Brotherly bonds and a mother's love.
- AND when this one also died a blessed death, being cast into the cauldron, the seventh son, the youngest of them all, came forward.
- But the tyrant, although fiercely exasperated by his brethren, felt pity for the boy, and seeing him there already bound he had him brought near, and sought to persuade him, saying:
- 'Thou seest the end of the folly of thy brethren; for through their disobedience they have been racked to death. Thou, too, if thou dost not obey, wilt thyself also be miserably tortured and put to death before thy time; but if thou dost obey thou shalt be my friend, and thou shalt be advanced to high office in the business of the kingdom.'
- And while thus appealing to him he sent for the boy's mother, in order that in her sorrow for the loss of so many sons she might urge the survivor to obey and be saved.
- But the mother, speaking in the Hebrew tongue, as I shall tell later on, encouraged the boy, and he said to the guards, 'Loose me, that I may speak to the king and to all his friends with him.'
- And they, rejoicing at the boy's request, made haste to loose him.
- And running up to the red-hot brazier, 'O impious tyrant,' he cried, 'and most ungodly of all sinners, art thou not ashamed to take thy blessings and thy kingship at the hands of God, and to slay his servants and torture the followers of righteousness?
- For which things the divine justice delivers thee unto a more rapid and an eternal fire and torments which shall not leave hold on thee to all eternity.
- Art thou not ashamed, being a man, O wretch with the heart of a wild beast, to take men of like feelings with thyself, made from the same elements, and tear out their tongues, and scourge and torture them in this manner?

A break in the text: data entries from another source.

(** * Product matching engine: a shallow embedding of
      [ai_matching/product_matcher.py] and the properties of its scoring
      pipeline.

    Conventions of the embedding.
    - A Python [float] is an exact rational ([Q]); rounding, infinities and
      NaN are outside the model.  Numbers are compared with the boolean
      tests of [QArith], the way the source compares them.
    - A Python [str] is a [string] whose characters are the code points
      U+0000 to U+00FF; the character classes below are Python's on that
      range.
    - A statement that can raise runs in the [result] monad.
    - The sentence-embedding model, the cosine, the fuzzy ratio and the
      rendering of floats in f-strings are library code: they are the fields
      of a [Backend]. *)

From Stdlib Require Import ZArith QArith Qabs Qminmax Lqa Lia List String Ascii.
From Stdlib Require Import Sorting.Sorted.
From stdpp Require Import gmap strings list.

Open Scope string_scope.
Open Scope Q_scope.

(** ** Exceptions *)

Inductive exn : Type :=
| KeyError (key : string)
| ZeroDivisionError.

Inductive result (A : Type) : Type :=
| Ok (a : A)
| Raise (e : exn).

Arguments Ok {A} a.
Arguments Raise {A} e.

Definition bind {A B : Type} (r : result A) (k : A -> result B) : result B :=
  match r with
  | Ok a => k a
  | Raise e => Raise e
  end.

Notation "'do' x <- r ; k" := (bind r (fun x => k))
  (at level 10, x name, r at level 100, k at level 200).
Notation "'do' ' p <- r ; k" := (bind r (fun x => let 'p := x in k))
  (at level 10, p strict pattern, r at level 100, k at level 200).

(** [a / b] on floats. *)
Definition truediv (a b : Q) : result Q :=
  if Qeq_bool b 0 then Raise ZeroDivisionError else Ok (a / b).

(** ** Python's [str] *)

Module Str.

Definition code (c : ascii) : N := N_of_ascii c.

Definition between (lo hi : N) (c : ascii) : bool :=
  ((lo <=? code c) && (code c <=? hi))%N.

Definition is_code (n : N) (c : ascii) : bool := (code c =? n)%N.

(** [str.isspace], which is also the class [\s] of [re]. *)
Definition isspace (c : ascii) : bool :=
  between 9 13 c || between 28 32 c || is_code 133 c || is_code 160 c.

(** The class [\d] of [re]. *)
Definition isdecimal (c : ascii) : bool := between 48 57 c.

(** [str.isalnum]. *)
Definition isalnum (c : ascii) : bool :=
  between 48 57 c || between 65 90 c || between 97 122 c
  || is_code 170 c || is_code 178 c || is_code 179 c || is_code 181 c || is_code 185 c || is_code 186 c
  || between 188 190 c || between 192 214 c || between 216 246 c
  || between 248 255 c.

(** The class [\w] of [re]. *)
Definition isword (c : ascii) : bool := isalnum c || is_code 95 c.

Definition lower_char (c : ascii) : ascii :=
  if between 65 90 c || (between 192 222 c && negb (is_code 215 c))
  then ascii_of_N (code c + 32) else c.

(** [s.lower()] *)
Fixpoint lower (s : string) : string :=
  match s with
  | EmptyString => EmptyString
  | String c s' => String (lower_char c) (lower s')
  end.

(** [s.startswith(p)] *)
Definition startswith (p s : string) : bool := String.prefix p s.

(** [sub in s] *)
Fixpoint contains (sub s : string) : bool :=
  startswith sub s
  || match s with
     | EmptyString => false
     | String _ s' => contains sub s'
     end.

(** [s.replace(old, new)]: the occurrences of [old] are replaced from the
    left and do not overlap; [skip] counts the characters of an occurrence
    still to be dropped. *)
Fixpoint replace_from (old new : string) (skip : nat) (s : string) : string :=
  match s with
  | EmptyString => EmptyString
  | String c s' =>
      match skip with
      | S k => replace_from old new k s'
      | O =>
          if startswith old s
          then new ++ replace_from old new (String.length old - 1) s'
          else String c (replace_from old new 0 s')
      end
  end.

(** With an empty [old], Python inserts [new] before every character and at
    the end. *)
Fixpoint intersperse (new s : string) : string :=
  match s with
  | EmptyString => new
  | String c s' => new ++ String c (intersperse new s')
  end.

Definition replace (old new s : string) : string :=
  match old with
  | EmptyString => intersperse new s
  | String _ _ => replace_from old new 0 s
  end.

(** [s.split(sep)] for a one-character separator. *)
Fixpoint split_on (sep : ascii) (s : string) : list string :=
  match s with
  | EmptyString => [EmptyString]
  | String c s' =>
      if Ascii.eqb c sep then EmptyString :: split_on sep s'
      else match split_on sep s' with
           | p :: ps => String c p :: ps
           | [] => [String c EmptyString]
           end
  end.

Definition push_word (w : string) (ws : list string) : list string :=
  match w with
  | EmptyString => ws
  | String _ _ => w :: ws
  end.

(** The word being read and the words after it. *)
Fixpoint split_go (s : string) : string * list string :=
  match s with
  | EmptyString => (EmptyString, [])
  | String c s' =>
      let '(w, ws) := split_go s' in
      if isspace c then (EmptyString, push_word w ws) else (String c w, ws)
  end.

(** [s.split()] *)
Definition split (s : string) : list string :=
  let '(w, ws) := split_go s in push_word w ws.

Fixpoint lstrip (s : string) : string :=
  match s with
  | EmptyString => EmptyString
  | String c s' => if isspace c then lstrip s' else s
  end.

Fixpoint rstrip (s : string) : string :=
  match s with
  | EmptyString => EmptyString
  | String c s' =>
      match rstrip s' with
      | EmptyString => if isspace c then EmptyString else String c EmptyString
      | r => String c r
      end
  end.

(** [s.strip()] *)
Definition strip (s : string) : string := rstrip (lstrip s).

(** [sep.join(ws)] *)
Definition join (sep : string) (ws : list string) : string :=
  String.concat sep ws.

(** [re.sub(r'[^\w\s]', ' ', s)] *)
Fixpoint sub_nonword (s : string) : string :=
  match s with
  | EmptyString => EmptyString
  | String c s' =>
      String (if isword c || isspace c then c else " "%char) (sub_nonword s')
  end.

(** Truthiness of a [str]. *)
Definition truthy (s : string) : bool :=
  match s with EmptyString => false | String _ _ => true end.

(** [float(s)] for [s] matched by [\d+(?:\.\d+)?]. *)
Definition digit_value (c : ascii) : Z := Z.of_N (code c - 48).

Fixpoint digits_value (acc : Z) (s : string) : Z :=
  match s with
  | EmptyString => acc
  | String c s' => digits_value (10 * acc + digit_value c) s'
  end.

Fixpoint float_go (acc : Z) (s : string) : Q :=
  match s with
  | EmptyString => inject_Z acc
  | String c s' =>
      if is_code 46 c
      then inject_Z acc
           + inject_Z (digits_value 0 s') / inject_Z (10 ^ Z.of_nat (String.length s'))
      else float_go (10 * acc + digit_value c) s'
  end.

Definition float (s : string) : Q := float_go 0 s.

End Str.

(** ** The size pattern

    [(\d+(?:\.\d+)?)\s*(kg|g|gm|lb|oz|ml|l|pcs?|each)] with [re.IGNORECASE],
    matched the way [re] matches: greedy repetitions that give characters
    back one at a time, alternatives tried from left to right. *)

Module SizePattern.

(** A match: groups 1 and 2 and the text between them. *)
Record t : Type := mk { number : string; gap : string; unit_text : string }.

Definition group0 (m : t) : string := number m ++ gap m ++ unit_text m.

(** The alternatives of group 2, in the order [re] tries them
    ([pcs?] tries [pcs] before [pc]). *)
Definition unit_alternatives : list string :=
  ["kg"; "g"; "gm"; "lb"; "oz"; "ml"; "l"; "pcs"; "pc"; "each"].

(** The first [n] characters of [s], when [p] matches them ignoring case. *)
Fixpoint literal (p s : string) : option string :=
  match p, s with
  | EmptyString, _ => Some EmptyString
  | String _ _, EmptyString => None
  | String a p', String c s' =>
      if Ascii.eqb (Str.lower_char c) a
      then option_map (String c) (literal p' s')
      else None
  end.

Fixpoint first_alternative (alts : list string) (s : string) : option string :=
  match alts with
  | [] => None
  | a :: alts' =>
      match literal a s with
      | Some u => Some u
      | None => first_alternative alts' s
      end
  end.

Definition match_unit (s : string) : option string :=
  first_alternative unit_alternatives s.

(** [cls*] followed by [k]: the longest run first. *)
Fixpoint star {A : Type} (cls : ascii -> bool) (k : string -> option A)
    (s : string) : option (string * A) :=
  match s with
  | EmptyString => option_map (pair EmptyString) (k s)
  | String c s' =>
      if cls c
      then match star cls k s' with
           | Some (run, a) => Some (String c run, a)
           | None => option_map (pair EmptyString) (k s)
           end
      else option_map (pair EmptyString) (k s)
  end.

(** [cls+] followed by [k]. *)
Definition plus {A : Type} (cls : ascii -> bool) (k : string -> option A)
    (s : string) : option (string * A) :=
  match s with
  | EmptyString => None
  | String c s' =>
      if cls c
      then option_map (fun '(run, a) => (String c run, a)) (star cls k s')
      else None
  end.

(** [\s*(kg|...)] *)
Definition gap_unit (s : string) : option (string * string) :=
  star Str.isspace match_unit s.

(** [(?:\.\d+)?\s*(kg|...)]: the fraction is tried first. *)
Definition fraction_gap_unit (s : string) : option (string * (string * string)) :=
  let with_fraction :=
    match s with
    | String c s' =>
        if Str.is_code 46 c
        then option_map (fun '(ds, gu) => (String c ds, gu))
               (plus Str.isdecimal gap_unit s')
        else None
    | EmptyString => None
    end in
  match with_fraction with
  | Some r => Some r
  | None => option_map (pair EmptyString) (gap_unit s)
  end.

(** The pattern anchored at the start of [s]. *)
Definition match_here (s : string) : option t :=
  option_map (fun '(ds, (fr, (g, u))) => mk (ds ++ fr) g u)
    (plus Str.isdecimal fraction_gap_unit s).

(** [size_pattern.search(s)]: the leftmost start that matches. *)
Fixpoint search (s : string) : option t :=
  match match_here s with
  | Some m => Some m
  | None =>
      match s with
      | EmptyString => None
      | String _ s' => search s'
      end
  end.

End SizePattern.

(** ** Lists: [list.sort] and slices *)

Module Py.

Section Sort.
Context {A : Type} (ltb : A -> A -> bool).

(** [x] stood before every element of [l]: it goes behind the elements
    that are strictly greater, and before its equals. *)
Fixpoint insert_desc (x : A) (l : list A) : list A :=
  match l with
  | [] => [x]
  | y :: l' => if ltb x y then y :: insert_desc x l' else x :: l
  end.

(** [l.sort(reverse=True)]: descending and stable. *)
Definition sort_reverse (l : list A) : list A :=
  fold_right insert_desc [] l.

(** [x] is not below [y]. *)
Definition not_below (x y : A) : Prop := ltb x y = false.

(** [x] and [y] compare equal. *)
Definition tiedb (x y : A) : bool := negb (ltb x y) && negb (ltb y x).
End Sort.

(** [l[:n]] *)
Definition slice_to {A : Type} (n : Z) (l : list A) : list A :=
  if (0 <=? n)%Z then firstn (Z.to_nat n) l
  else firstn (length l - Z.to_nat (- n)) l.

(** [l.append(x)] *)
Definition append {A : Type} (l : list A) (x : A) : list A := (l ++ [x])%list.

Definition Qltb (x y : Q) : bool :=
  match x ?= y with Lt => true | _ => false end.

End Py.

(** ** Data model *)

Module SizeInfo.
Record t : Type := mk {
  value : Q;
  unit : string;
  unit_type : string;
  original : string }.
End SizeInfo.

Module ProductMatch.
Record t : Type := mk {
  primary_id : Z;
  matched_id : Z;
  confidence : Q;
  match_type : string;
  size_similarity : Q;
  warnings : list string }.
End ProductMatch.

(** A product is a dict; the matcher reads the keys ['id'], ['name'] and
    ['price'], each of which may be absent. *)
Record Product : Type := {
  p_id : option Z;
  p_name : option string;
  p_price : option Q }.

Definition getitem_name (p : Product) : result string :=
  match p_name p with
  | Some n => Ok n
  | None => Raise (KeyError "name")
  end.

Definition getitem_id (p : Product) : result Z :=
  match p_id p with
  | Some i => Ok i
  | None => Raise (KeyError "id")
  end.

(** Truthiness of [p.get('price')]. *)
Definition price_truthy (p : Product) : bool :=
  match p_price p with
  | Some x => negb (Qeq_bool x 0)
  | None => false
  end.

Definition price_of (p : Product) : Q :=
  match p_price p with Some x => x | None => 0 end.

(** An entry of [classifications.json]. *)
Record Category : Type := {
  cat_type : string;
  cat_subtype : option string;
  cat_keywords : list string }.

(** An entry of [synonyms.json]. *)
Record SynGroup : Type := {
  syn_canonical : option string;
  syn_terms : list string }.

(** The configuration documents, absent tables being empty. *)
Record Config : Type := {
  cfg_categories : list Category;
  cfg_strict_category_matching : list string;
  cfg_incompatible_categories : list (list string);
  cfg_pairs : list (list string);
  cfg_penalty_multipliers : gmap string Q;
  cfg_groups : list SynGroup;
  cfg_known_brands : list string }.

(** The matcher object.  [brand_set] lists the set of brands in the order
    in which Python iterates over it. *)
Record ProductMatcher : Type := {
  categories : list Category;
  groups : list SynGroup;
  forbidden_pairs : gset (string * string);
  forbidden_patterns : list (string * string);
  brand_set : list string;
  strict_categories : gset string;
  incompatible_categories : list (list string);
  penalty_multipliers : gmap string Q }.

(** Library code the matcher calls. *)
Record Backend : Type := {
  embedding : Type;
  model_encode : string -> embedding;
  cosine_similarity : embedding -> embedding -> Q;
  token_sort_ratio : string -> string -> Z;
  format_2f : Q -> string;
  format_1f : Q -> string;
  format_float : Q -> string }.

(** ** Construction *)

Definition has_special (s : string) : bool :=
  Str.contains "|" s || Str.contains ":" s.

- But while they have fulfilled their righteousness towards God in their noble deaths, thou shalt miserably cry "Woe is met" for thy unjust slaying of the champions of virtue.'
- And then standing on the brink of death he said, 'I am no renegade to the witness borne by my brethren.
- And I call upon the God of my fathers to be merciful unto my nation.
- And thee will he Punish both in this present life and after that thou art dead.'
- And with this prayer he cast himself into the red-hot brazier, and so gave up the ghost.
- If therefore the seven brethren despised the tortures even to the death, it is universally proved that the Inspired Reason is supreme lord over the passions.
- For if they had yielded to their passions or sufferings and eaten unclean meat we should have said that they had been conquered thereby.
- But in this cam it was not so; on the contrary by their Reason, which was commended in the sight of God, they rose superior to their passions.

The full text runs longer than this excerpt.